When it comes to livestock intensification, there are two distinct paths, the investment to increase productivity by an individual or by area. The impact on investments for productivity increases by area is much more significant in total productivity than the increases provided by investments in performance per individual. However, the amount to be invested in earning technologies by area is also much higher. On the other hand, as cows have a high average individual weight, their cost of feeding for weight maintenance is also very high, limiting the maximum capacity, not for technical reasons, but cost/benefit.
In this way, we can cite as examples of obstacles to intensify the breeding:
- the investor’s managerial capacity;
- the high feed cost of cows;
- the availability of capital for investments.
AG: In our research, we realized that the calf link is the one that pays less attention to cost management and commercialization of animals. As the intensification of breeding increases, costs increase, and revenue management gains more business representation. In the article below, we have shown that a small fluctuation in revenue can significantly impact the result obtained with the productive effort. How should the creator face this challenge?
RP: The rural producer is a price taker. He always asks the price at which the seller is selling the input he needs to buy. Just as he cannot define the price at which he will sell his product, be it the calf or the cull cow that he will send to the slaughterhouse for slaughter without first “asking” the market how much he is paying. Especially in the breeder’s case, the producer’s profile is more conservative and focused on productive performance, in the detail of production.
While the producer who does the breeding and fattening (winteriest) has a more negotiating profile since 60 to 70% of the two expenses, come from animal replacement, which makes him more connected to what happens in the market than inside the gate. When compared to the creator. Therefore, due to his profile, the creator is a manager who is more apt to obtain gains inefficiency in production than in the commercialization of his products.
However, even so, the breeder can invest in marketing, improving the presentation of his products so that they can be sold at the top level or partnering with the winterist, investing in the quality of his animals and the delivery date of interest to the winterist, in return receiving a combined premium in advance for your product.

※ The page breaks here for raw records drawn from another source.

(* ===== verification/SshExport.v ===== *)
(** * Exported public keys

    The public keys written to files for Git's SSH signing
    ([src/BitwardenModel.js], "Public-key file projection"): which identities
    are exported, the file names their items' names give, the payload on the
    writer's stdin, and the two commands. The writer, a Node script embedded as
    text, appears as that text and as what it does to the export directory. *)

From stdpp Require Import base list numbers gmap strings.
From S2P Require Import Prelude.
From S2P Require Import JsValue.
From S2P Require Import Json.
From S2P Require Import Regex.
From S2P Require Import Shell.
From S2P Require Import Session.
From S2P Require Import Vault.
From S2P Require Import Runtime.
Local Open Scope nat_scope.
Local Open Scope js_scope.

Definition SSH_EXPORT_SUBDIR : jstr := u "qs-bitwarden-cli/ssh".
Definition sshExportDisplayDir : jstr := u "~/.local/share/" ++ SSH_EXPORT_SUBDIR.

(** ** Names *)

(** [used], by file name. *)
Notation taken := (gmap jstr jstr).

Definition pub_name (base : jstr) : jstr := base ++ u ".pub".
Definition export_base (name : jstr) : jstr :=
  let base := safeAttachmentFileName (JStr name) in if str_eqb base (u "attachment") then u "ssh-key" else base.

Definition sshExportFileName (name itemId : jstr) (used : taken) : jstr * taken :=
  let base := export_base name in
  let candidate := pub_name base in
  let candidate :=
    match used !! candidate with
    | Some other =>
      if str_eqb other itemId then candidate
      else
        let suffix := take 64 (safeAttachmentFileName (JStr itemId)) in
        pub_name (base ++ u "." ++ (if str_eqb suffix [] then u "key" else suffix))
    | None => candidate
    end in
  (candidate, <[candidate := itemId]> used).

(** ** Identities *)

(** [/^(ssh-ed25519|ssh-rsa) [A-Za-z0-9+/=]+(\s|$)/] *)
Definition is_key_unit (c : N) : bool := is_alnum c || (c =? 43)%N || (c =? 47)%N || (c =? 61)%N.
Definition SSH_PUBLIC_KEY_RE : regex :=
  RSeqs [RStart; RAlt (RLit (u "ssh-ed25519")) (RLit (u "ssh-rsa")); RLit (u " "); RPlus (RChar is_key_unit); RAlt RSpace REnd].

Record identity := mkIdentity { itemId : jstr; id_name : jstr; fingerprint : jstr; publicKey : jstr }.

AG: Are there any messages or conclusions that you want to leave for the producer reading your interview?
RP: The market is more and more demanding, whether in terms of food safety, in terms of product quality, or terms of environmental issues. Just as the buyer market is changing rapidly, the supply of technologies is also changing rapidly. There is no way for the creator to remain in the activity satisfactorily without also changing his production system because, without productive efficiency, there is no profit margin. The most comfortable and most assertive path is to professionalize management. From this, strategies are defined, the use of technologies and continuity in the activity is guaranteed. The future cattle rancher is the one who maximizes profit. He is no longer the one who is the record holder in productivity.